Rook opened her eyes.
She was cocooned under a blanket of CDs. The black fan was lying next to her like a hatched egg, with the cage cracked open and the blades having slithered off somewhere. It had smashed into Rook’s face. She put a shaky hand to her cheek. It hurt like hell but no blood. The Coke machine door was open and askew, allowing for a pocket over the two girls. But Rook’s back and leg had taken a mean knock.
“Daryl?”
No reply though Rook could feel the rise and fall of her sister’s thin rib cage beneath her.
“Daryl!”
She couldn’t stand up. A spark of pain in her shoulder when she moved but it shrank against something bigger: a welling of panic over Daryl. Daryl still said nothing.
“Daryl, baby, you alright?”
And then a simple monotone: “Yes.”
“Oh, thank Jesus,” Rook breathed, then gingerly extricated herself, holding the machine steady so it wouldn’t collapse onto Daryl.
Daryl pulled herself out, too. They were both good and bloody. After a head to toe check it seemed Daryl hadn’t gotten hurt much beyond some cuts from the candle. She had more of Rook’s blood on her than her own. Daryl blinked at the room, looking vulnerable without her glasses, the old scar curving from the middle of her forehead down her nose and over behind her ear like a giant jigsaw puzzle.
Fleecey was still slack-jawed and panting in the cardboard box.
Rook looked around but didn’t immediately see where Daryl’s glasses had gone. The clock was nowhere to be seen either, not that it mattered anymore. Rook was officially going to be late for work.
She eased herself to the bathroom though her left leg didn’t want to take her there. The mirror was still fogged as though it had no idea what had just gone down. Rook wiped a bare hand over it and left a blood smear. Her face, dear God! Split lip and a big mean anthill under her eye. Looked like a pimp-smacked junkie chick.
She wet down a washcloth and took it and a box of Band-Aids back to the living room, grabbing her cell phone along the way. She wiped the blood from her sister’s arms and called the drug store to let them know she’d be late.
“Rook,” Daryl said.
Rook shook her head to quiet Daryl as she spoke to Sadie on the cell phone. “Another half hour is all. I’m sorry, I haven’t had any sleep since… Has Kent made it in yet?”
Sadie replied, “Nuh-uh, I ain’t seen him. But get here quick, will you? I got problems of my own.”
“I will,” Rook said. “Please don’t say anything. I’ll cover for you anytime you need something.”
“Rook,” Daryl said again.
Sadie sounded annoyed. “Oh yeah? How you gonna cover for me when you goin to school and taking care of your mental baby sister?”
“I’ll miss school if I have to.”
“Might as well face up, Kent’s liable to find out anyway. Didn’t he say he’s gonna fire you if you’re late again? You’d think you’d just show up on time.”
“I know I just—”
“Just get your ass in here.” Sadie hung up.
Rook held the phone in her hand, staring at the door, wondering what she was going to do about the sitter.
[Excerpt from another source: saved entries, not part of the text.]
(* ===== verification/Semaphore.v ===== *)
(** * Semaphores of coroutines ([src/src/locks.cpp])

    [SemaphorePrivate] with the event loop around it.  Coroutines run one at a time
    and give way only where they call [yield]; the loop runs the functor that
    [release] schedules, and the timers of [acquire].  An execution is a sequence of
    [Action]s, each of which runs the code up to the next point where control
    changes hands. *)

From S2P Require Import Prelude.

(** ** The semaphore *)

Definition UINT_MAX : Z := 4294967295.

(** [notified] is the id of a scheduled call, or zero. *)
Record Semaphore : Type := mkSem {
  waiters : list nat;
  init_value : Z;
  counter : Z;
  notified : bool
}.

Definition newSemaphore (value : Z) : Semaphore := mkSem [] (Z.max 1 value) value false.

Definition set_waiters (l : list nat) (s : Semaphore) : Semaphore :=
  mkSem l s.(init_value) s.(counter) s.(notified).
Definition set_counter (n : Z) (s : Semaphore) : Semaphore :=
  mkSem s.(waiters) s.(init_value) n s.(notified).
Definition set_notified (b : bool) (s : Semaphore) : Semaphore :=
  mkSem s.(waiters) s.(init_value) s.(counter) b.

(** [release]; the scheduled functor is the one of [Notify] below. *)
Definition release (value : Z) (s : Semaphore) : Semaphore :=
  if value <=? 0 then s else
  let n := if s.(counter) >? INT_MAX - value then INT_MAX else s.(counter) + value in
  let s := set_counter (Z.min n s.(init_value)) s in
  if negb s.(notified) && negb (bool_decide (s.(waiters) = [])) then set_notified true s else s.

(** How a call of [acquire] goes on: it returns [true] or [false], or it yields with
    [gotNum] units taken and [remain] to go. *)
Inductive Attempt : Type :=
| Granted
| Denied
| Blocked (gotNum remain : Z).

(** The first pass of the loop of [acquire]. *)
Definition enqueue (c : nat) (gotNum remain : Z) (s : Semaphore) : Attempt * Semaphore :=
  (Blocked gotNum remain, set_waiters (s.(waiters) ++ [c]) s).

(** A negative [value] adds units; the overflow that this can lead to is shown wrapped. *)
Definition acquire (c : nat) (value msecs : Z) (s : Semaphore) : Attempt * Semaphore :=
  if s.(counter) >=? value then (Granted, set_counter (s32 (s.(counter) - value)) s)
  else if msecs =? 0 then (Denied, s)
  else enqueue c s.(counter) (value - s.(counter)) (set_counter 0 s).

(** What follows the [yield] in the loop of [acquire]: a coroutine that is still
    among the waiters was woken by its timer. *)
Definition resumed (c : nat) (gotNum remain : Z) (s : Semaphore) : Attempt * Semaphore :=
  let found := bool_decide (c ∈ s.(waiters)) in
  let s := set_waiters (filter (fun w => w <> c) s.(waiters)) s in
  if found then (Denied, release gotNum s)
  else if s.(counter) >=? remain then (Granted, set_counter (s.(counter) - remain) s)
  else enqueue c (gotNum + s.(counter)) (remain - s.(counter)) (set_counter 0 s).

(** [Semaphore::acquireMany] refuses more than there can ever be. *)
Definition acquireMany (c : nat) (value msecs : Z) (s : Semaphore) : Attempt * Semaphore :=
  if value >? s.(init_value) then (Denied, s) else acquire c value msecs s.

Definition isLocked (s : Semaphore) : bool := s.(counter) <=? 0.
Definition isUsed (s : Semaphore) : bool := s.(counter) <? s.(init_value).
Definition getting (s : Semaphore) : Z := zlen s.(waiters).

(** ** Coroutines and the loop *)

(** A coroutine in [acquire] keeps what it took; [timed] when a timer will end the
    wait.  [held] counts the units that its calls were granted less those that it
    released: the code does not record it, and lets anybody release. *)
Inductive Status : Type :=
| Free
| Waiting (gotNum remain : Z) (timed : bool).

Record Coroutine : Type := mkCo { status : Status; held : Z }.

(** [cur] is the running coroutine, [None] for the loop; [active] while the loop is
    inside the functor that wakes waiters; [spilt] counts the units that [release] dropped
    because the counter does not exceed the initial value. *)
Record System : Type := mkSys {
  sem : Semaphore;
  cos : list Coroutine;
  cur : option nat;
  active : bool;
  spilt : Z
}.

Inductive Action : Type :=
| Run (c : nat)                 (* the loop resumes a coroutine that is not in acquire *)
| Leave                         (* the running coroutine yields elsewhere or ends *)
| Acquire (value msecs : Z)     (* the running coroutine calls acquireMany *)
| Release (value : Z)           (* the running coroutine calls release, whatever it holds *)
| Notify                        (* the loop calls the functor *)
| Wake                          (* the functor resumes the first waiter *)
| Done                          (* the functor ends *)
| Timeout (c : nat)             (* the timer of a waiter resumes it *)
| Kill (c : nat).               (* an exception is raised in a waiter *)

(** The condition of the functor's loop, without [doDelete]. *)
Definition more (s : Semaphore) : bool :=
  s.(notified) && (s.(counter) >? 0) && negb (bool_decide (s.(waiters) = [])).

(** What [release] drops. *)
Definition spill (value : Z) (s : Semaphore) : Z := s.(counter) + Z.max 0 value - (release value s).(counter).

(** What a call of [acquire] leaves: the coroutine runs on, or waits; [lost] units were
    dropped. *)
Definition settle (c : nat) (timed : bool) (units lost : Z) (r : Attempt * Semaphore) (co : Coroutine)
    (sys : System) : System :=
  match r.1 with
  | Granted => mkSys r.2 (<[c := mkCo Free (co.(held) + units)]> sys.(cos)) (Some c) sys.(active) (sys.(spilt) + lost)
  | Denied => mkSys r.2 (<[c := mkCo Free co.(held)]> sys.(cos)) (Some c) sys.(active) (sys.(spilt) + lost)
  | Blocked g r' => mkSys r.2 (<[c := mkCo (Waiting g r' timed) co.(held)]> sys.(cos)) None sys.(active) (sys.(spilt) + lost)
  end.

Definition exec (a : Action) (sys : System) : option System :=
  match a, sys.(cur) with
  | Run c, None =>
      co ← sys.(cos) !! c;
      if sys.(active) then None else
      match co.(status) with Free => Some (mkSys sys.(sem) sys.(cos) (Some c) false sys.(spilt)) | _ => None end
  | Leave, Some c => Some (mkSys sys.(sem) sys.(cos) None sys.(active) sys.(spilt))
  | Acquire value msecs, Some c =>
      co ← sys.(cos) !! c;
      Some (settle c (negb (msecs =? UINT_MAX)) value 0 (acquireMany c value msecs sys.(sem)) co sys)
  | Release value, Some c =>
      co ← sys.(cos) !! c;
      Some (mkSys (release value sys.(sem)) (<[c := mkCo co.(status) (co.(held) - Z.max 0 value)]> sys.(cos))
                  (Some c) sys.(active) (sys.(spilt) + spill value sys.(sem)))
  | Notify, None =>
      if sys.(active) || negb sys.(sem).(notified) then None
      else Some (mkSys sys.(sem) sys.(cos) None true sys.(spilt))
  | Wake, None =>
      if negb (sys.(active) && more sys.(sem)) then None else
      match sys.(sem).(waiters) with
      | [] => None
      | w :: ws =>
          co ← sys.(cos) !! w;
          match co.(status) with
          | Free => None
          | Waiting g r timed => Some (settle w timed (g + r) 0 (resumed w g r (set_waiters ws sys.(sem))) co sys)
          end
      end
  | Done, None =>
      if negb sys.(active) || more sys.(sem) then None
      else Some (mkSys (set_notified false sys.(sem)) sys.(cos) None false sys.(spilt))
  | Timeout c, None =>
      co ← sys.(cos) !! c;
      if sys.(active) then None else
      match co.(status) with
      | Waiting g r true => Some (settle c true (g + r) (spill g sys.(sem)) (resumed c g r sys.(sem)) co sys)
      | _ => None
      end
  | Kill c, None =>
      co ← sys.(cos) !! c;
      if sys.(active) then None else
      match co.(status) with
      | Waiting g r timed => Some (settle c timed (g + r) (spill g sys.(sem)) (resumed c g r sys.(sem)) co sys)
      | _ => None
      end
  | _, _ => None
  end.

(** [n] coroutines before a new semaphore. *)
Definition start (n : nat) (value : Z) : System :=
  mkSys (newSemaphore value) (replicate n (mkCo Free 0)) None false 0.

Fixpoint execs (l : list Action) (sys : System) : option System :=
  match l with
  | [] => Some sys
  | a :: l' => sys' ← exec a sys; execs l' sys'
  end.

(** ** Destruction *)

(** [scheduleDelete], then its functor with [doDelete]: it resumes the first waiter as
    long as there is one.  [asked] has [gotNum] and [remain] of each waiter; a
    coroutine that is granted its units leaves. *)
Definition scheduleDelete (s : Semaphore) : Semaphore :=
  set_notified true (set_counter s.(init_value) s).

Fixpoint deleteLoop (fuel : nat) (asked : list (Z * Z)) (s : Semaphore) : result Semaphore :=
  match fuel with
  | O => OutOfFuel
  | S fuel' =>
      match s.(waiters), asked with
      | w :: ws, (g, r) :: asked' =>
          match resumed w g r (set_waiters ws s) with
          | (Blocked g' r', s) => deleteLoop fuel' (asked' ++ [(g', r')]) s
          | (_, s) => deleteLoop fuel' asked' s
          end
      | _, _ => Ret (set_notified false s)
      end
  end.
Daryl was guaranteed to pitch another fit just like the first one.
“Rook!” Daryl was pulling on her arm.
“What!”
“Fleecey’s dyin.”
Rook threw a hard gaze at her sister. “What? Are you kidding me?”
And in that everlasting, ever-loving monotone voice. “No. Fleecey’s dyin. Look.”
Rook stared. Daryl was staring back with a look of dismayed awe. She must have found her glasses because they were reseated on her face, frames bent. She tugged at Rook’s wrist and pointed down at the cat, who was of course panting and curled and white and limp with her tongue hanging out.
Reset. For-get. Back to Hell, you’ve lost the bet.
Rook felt the pain resurge in her back and realized that her shoulders were shaking.
She said, “Yeah, baby, she’s dying alright.”
“You have to give her the breath.”
Rook closed her eyes.
She felt Daryl’s cool little fingers closing over her forearm. “You have to give her the breath, same way you saved me when I was little.”
Rook said nothing. Her mouth tasted like blood. She opened her eyes and her gaze went to the door. Suppose that door opened and carried her off on a breeze. Maybe she’d get drunk or fuck a stranger or become someone else.
“Rook, Fleecey needs—”
“I can’t just give her mouth-to-mouth, Daryl. It ain’t gonna save her life.”
“You saved me that way.”
“No I didn’t save you. That was years ago and I was just a stupid kid and didn’t know what the hell I was doing.”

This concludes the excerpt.